Task description
Reproduce the records exactly, beginning with their first line and ending with the line that contains "apply decode_client in", and output nothing more.

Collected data
Lemma sim_select s ch a0 n raw w :
  related s w -> cmd_name [a0] = B "SELECT" ->
  wpt (handle cfg ch [a0; n] raw) (fun _ w' => simulated s [a0; n] w w') w.
Proof.
  intros [(Hs & Ha & Hm & Hqu) Hdb Hrng Hst] Hn. unfold handle. apply wpt_get. rewrite Hs.
  change (command_name [a0; n]) with (cmd_name [a0]). rewrite bool_decide_true by done.
  unfold cmdSelect. apply wpt_get. rewrite Ha. cbn [negb]. change (argc [a0; n] =? 2) with true. cbn [negb].
  change (arg [a0; n] 1) with (content n). pose proof (ParseDBIndex_index (content n)) as Hi.
  destruct (ParseDBIndex (content n) (MaxDatabases cfg)) as [e|i].
  - apply wpt_reply. exists s, (DBIndexError (Some e)). split_and!; [|done|done].
    assert (set_raw [] (DBIndexError (Some e)) = DBIndexError (Some e)) as -> by (by destruct e).
    by eapply RSelectBad; [done|exact Hn|exact Hi|apply DBIndexError_error].
  - rewrite Hm. apply wpt_bind, wpt_modify, wpt_reply. exists (mkRedis i (rData s)), ok_reply. split_and!.
    + by eapply RSelect; [done|exact Hn|exact Hi].
    + split; [done|done|by eapply db_index_range|done].
    + done.
Qed.

Lemma sim_data s ch argv c raw w :
  related s w -> decode argv = Some c -> client_cmd c = true -> plain_keys (rDB s) (cmd_keys c) ->
  completes (fanOrder ch) (map (PrefixKey (rDB s)) (cmd_keys c)) -> client_ok argv ->
  raw = [] ∨ raw = EncodeCommand [] argv ->
  wpt (handle cfg ch argv raw) (fun _ w' => simulated s argv w w') w.
Proof.
  intros [Hl Hdb Hrng Hst] Hd Hc Hk Ho Hok Hr. pose proof Hd as Hd'.
  apply decode_client in Hd' as (a0 & -> & Hca); [|done].
  assert (wpt (route cfg ch (cmd_name [a0]) (argv_of a0 c) raw)
    (fun _ w' => answered (on_keys (PrefixKey (rDB s)) c) w w') w) as (w' & [] & E & He & e & v & Hout & Hx).
  { rewrite Hdb in *. apply route_client; [done|done|lia| |done]. by rewrite cmd_keys_on. }
  exists w', tt. split; [by rewrite handle_client|].
  destruct (run_loc lim Hlim (rDB s) Hrng e c (rData s) (view (wNet w)) Hc Hk Hst) as [R1 R2].
  rewrite <- Hx in R1, R2. cbn [fst snd] in R1, R2.
  eexists _, v. split_and!; [rewrite R1; by apply (RDataCmd lim s _ c e)| |done].
  split; [by rewrite He|by rewrite He|done|done].
Qed.

Lemma rel_lookup s w d k :
  related s w -> 0 <= d < lim -> unprefixed d k -> view (wNet w) !! loc d k = rData s d !! k.
Proof. intros Hr Hd Hk. symmetry. by apply (rel_data s w Hr). Qed.

Lemma related_keeps s w w' data :
  related s w -> wSess w' = wSess w -> stores lim data (view (wNet w')) -> related (mkRedis (rDB s) data) w'.
Proof. intros [Hl Hdb Hrng _] He Hst. split; cbn; rewrite ?He; done. Qed.

(** The reply of a transfer between two databases, from what it did. *)
Lemma transfer_reply s w w' d1 k1 d2 k2 del replace res :
  related s w -> 0 <= d1 < lim -> 0 <= d2 < lim -> unprefixed d1 k1 -> unprefixed d2 k2 ->
  keeps w w' -> transferred (loc d1 k1) (loc d2 k2) del replace (view (wNet w)) (view (wNet w')) res ->
  wpt (reply_count res) (fun _ w2 => exists v, wOut w2 = wOut w ++ [v] ∧ vRaw v = [] ∧
    ((exists x, rData s d1 !! k1 = Some x ∧ (replace = true ∨ rData s d2 !! k2 = None) ∧ v = Integer 1
        ∧ related (mkRedis (rDB s) (if del then delete_key d1 k1 (write_key d2 k2 x (rData s))
                                    else write_key d2 k2 x (rData s))) w2)
     ∨ ((rData s d1 !! k1 = None ∨ (replace = false ∧ is_Some (rData s d2 !! k2))) ∧ v = Integer 0 ∧ related s w2)
     ∨ (rData s d1 !! k1 = None ∧ del = true ∧ IsError v = true ∧ related s w2))) w'.
Proof.
  intros Hr H1 H2 U1 U2 [Hse Hou] Ht. unfold transferred in Ht.
  rewrite (rel_lookup s w d1 k1), (rel_lookup s w d2 k2) in Ht by done.
  assert (forall v, view (wNet w') = view (wNet w) ->
    related s (mkWorld (wSess w') (wRouter w') (wNet w') (wOut w' ++ [v]))) as Hsame.
  { intros v Hv. destruct s as [d data]. eapply (related_keeps (mkRedis d data)); [exact Hr|done|].
    cbn [wNet]. rewrite Hv. apply Hr. }
  destruct Ht as [(x & Hx & Hc & Hm & ->)|[(Hc & Hm & ->)|(Hx & Hd & Hm & e & ->)]].
  - apply wpt_reply. exists (Integer 1). split; [cbn [wOut]; by rewrite Hou|]. split; [done|]. left. exists x.
    split_and!; [done..|]. eapply related_keeps; [exact Hr|done|]. cbn [wNet]. rewrite Hm.
    pose proof (stores_insert lim Hlim (rData s) _ d2 k2 x H2 U2 (rel_data _ _ Hr)) as Hi.
    destruct del; [|done]. by apply (stores_delete lim Hlim (write_key d2 k2 x (rData s))).
  - apply wpt_reply. exists (Integer 0). split; [cbn [wOut]; by rewrite Hou|]. split; [done|]. right. left.
    split_and!; [done..|]. by apply Hsame.
  - apply wpt_reply. eexists. split; [cbn [wOut]; by rewrite Hou|]. split; [done|]. right. right.
    split_and!; [done..|]. by apply Hsame.
Qed.

Lemma raw_nil v : vRaw v = [] -> set_raw [] v = v.
Proof. destruct v. cbn. by intros ->. Qed.

Lemma client_ok_arg argv a d : client_ok argv -> a ∈ argv -> arg_ok (PrefixKey d a).
Proof. intros [_ H1] Ha. rewrite list.Forall_forall in H1. apply H1 in Ha as [? ?]. by apply arg_ok_prefixed. Qed.

Lemma loc_ne d1 k1 d2 k2 :
  0 <= d1 < lim -> 0 <= d2 < lim -> unprefixed d1 k1 -> unprefixed d2 k2 -> (d2, k2) ≠ (d1, k1) ->
  loc d1 k1 ≠ loc d2 k2.
Proof. intros H1 H2 U1 U2 Hne E. apply loc_inj in E as [-> ->]; [done|lia|lia|done|done]. Qed.

Lemma sim_move s ch a0 k n i raw w :
  related s w -> cmd_name [a0] = B "MOVE" -> db_index lim (content n) = Some i -> i ≠ rDB s ->
  unprefixed (rDB s) (content k) -> unprefixed i (content k) -> movable s k -> client_ok [a0; k; n] ->
  wpt (handle cfg ch [a0; k; n] raw) (fun _ w' => simulated s [a0; k; n] w w') w.
Proof.
  intros Hr Hn Hi Hne U1 U2 Hmv Hok. pose proof (rel_range _ _ Hr) as H1. pose proof (db_index_range _ _ Hi) as H2.
  unfold wpt. rewrite handle_dispatch by (apply Hr || (rewrite Hn; vm_refl)). rewrite Hn. unfold dispatch. eval_tests.
  cbv iota. change (wpt (cmdMove cfg [a0; k; n]) (fun _ w' => simulated s [a0; k; n] w w') w).
  unfold cmdMove. apply wpt_get. rewrite <- (rel_db _ _ Hr). pose proof (ParseDBIndex_index (content n)) as Hp.
  rewrite Hi in Hp. destruct (ParseDBIndex (content n) (MaxDatabases cfg)) as [e|i']; [done|]. injection Hp as <-.
  rewrite (proj2 (Z.eqb_neq i (rDB s))) by done. apply wpt_bind. eapply wpt_mono.
  { apply transferKey_ok; [eapply client_ok_arg; [done|by right; left]..| |].
    - rewrite !content_loc. apply loc_ne; [done..|]. congruence.
    - rewrite content_loc, (rel_lookup s w) by done. exact Hmv. }
  intros res w' [Hk Ht]. rewrite !content_loc in Ht. eapply wpt_mono;
    [exact (transfer_reply s w w' (rDB s) (content k) i (content k) true false res Hr H1 H2 U1 U2 Hk Ht)|].
  intros _ w2 (v & Hout & Hraw & Hv). rewrite <- (raw_nil v Hraw) in Hv. unfold simulated.
  destruct Hv as [(x & Hx & [?|Hd] & Hv & Hrel)|[(Hx & Hv & Hrel)|(Hx & _ & Hv & Hrel)]]; [done|..].
  - eexists _, v. split_and!; [rewrite Hv|exact Hrel|done]. by eapply RMove.
  - exists s, v. split_and!; [rewrite Hv|exact Hrel|done]. eapply RMoveNot; [done..|tauto].
  - exists s, v. split_and!; [|exact Hrel|done]. by eapply RMoveMissing.
Qed.

Lemma copy_target_options k : forall opts d replace i r, (length opts <= k)%nat ->
  copy_target lim opts d replace = Some (i, r) -> copy_options cfg opts d replace = inr (i, r).
Proof.
  induction k as [|k IH]; intros [|o opts] d replace i r Hl Hc; cbn [length] in Hl; try lia;
    try (by injection Hc as -> ->).
  cbn [copy_target copy_options] in *. case_if; [by apply IH; [lia|]|]. case_if; [|done].
  destruct opts as [|n opts]; [done|]. pose proof (ParseDBIndex_index (content n)) as Hp.
  destruct (db_index lim (content n)) as [j|] eqn:Ej; [|done]. cbn [mbind option_bind] in Hc.
  destruct (ParseDBIndex (content n) (MaxDatabases cfg)) as [e|j']; [done|]. injection Hp as <-.
  cbn [length] in Hl. by apply IH; [lia|].
Qed.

Solved exercise
Lemma sim_select s ch a0 n raw w :
  related s w -> cmd_name [a0] = B "SELECT" ->
  wpt (handle cfg ch [a0; n] raw) (fun _ w' => simulated s [a0; n] w w') w.
Proof.
  intros [(Hs & Ha & Hm & Hqu) Hdb Hrng Hst] Hn. unfold handle. apply wpt_get. rewrite Hs.
  change (command_name [a0; n]) with (cmd_name [a0]). rewrite bool_decide_true by done.
  unfold cmdSelect. apply wpt_get. rewrite Ha. cbn [negb]. change (argc [a0; n] =? 2) with true. cbn [negb].
  change (arg [a0; n] 1) with (content n). pose proof (ParseDBIndex_index (content n)) as Hi.
  destruct (ParseDBIndex (content n) (MaxDatabases cfg)) as [e|i].
  - apply wpt_reply. exists s, (DBIndexError (Some e)). split_and!; [|done|done].
    assert (set_raw [] (DBIndexError (Some e)) = DBIndexError (Some e)) as -> by (by destruct e).
    by eapply RSelectBad; [done|exact Hn|exact Hi|apply DBIndexError_error].
  - rewrite Hm. apply wpt_bind, wpt_modify, wpt_reply. exists (mkRedis i (rData s)), ok_reply. split_and!.
    + by eapply RSelect; [done|exact Hn|exact Hi].
    + split; [done|done|by eapply db_index_range|done].
    + done.
Qed.

Lemma sim_data s ch argv c raw w :
  related s w -> decode argv = Some c -> client_cmd c = true -> plain_keys (rDB s) (cmd_keys c) ->
  completes (fanOrder ch) (map (PrefixKey (rDB s)) (cmd_keys c)) -> client_ok argv ->
  raw = [] ∨ raw = EncodeCommand [] argv ->
  wpt (handle cfg ch argv raw) (fun _ w' => simulated s argv w w') w.
Proof.
  intros [Hl Hdb Hrng Hst] Hd Hc Hk Ho Hok Hr. pose proof Hd as Hd'.
  apply decode_client in Hd' as (a0 & -> & Hca); [|done].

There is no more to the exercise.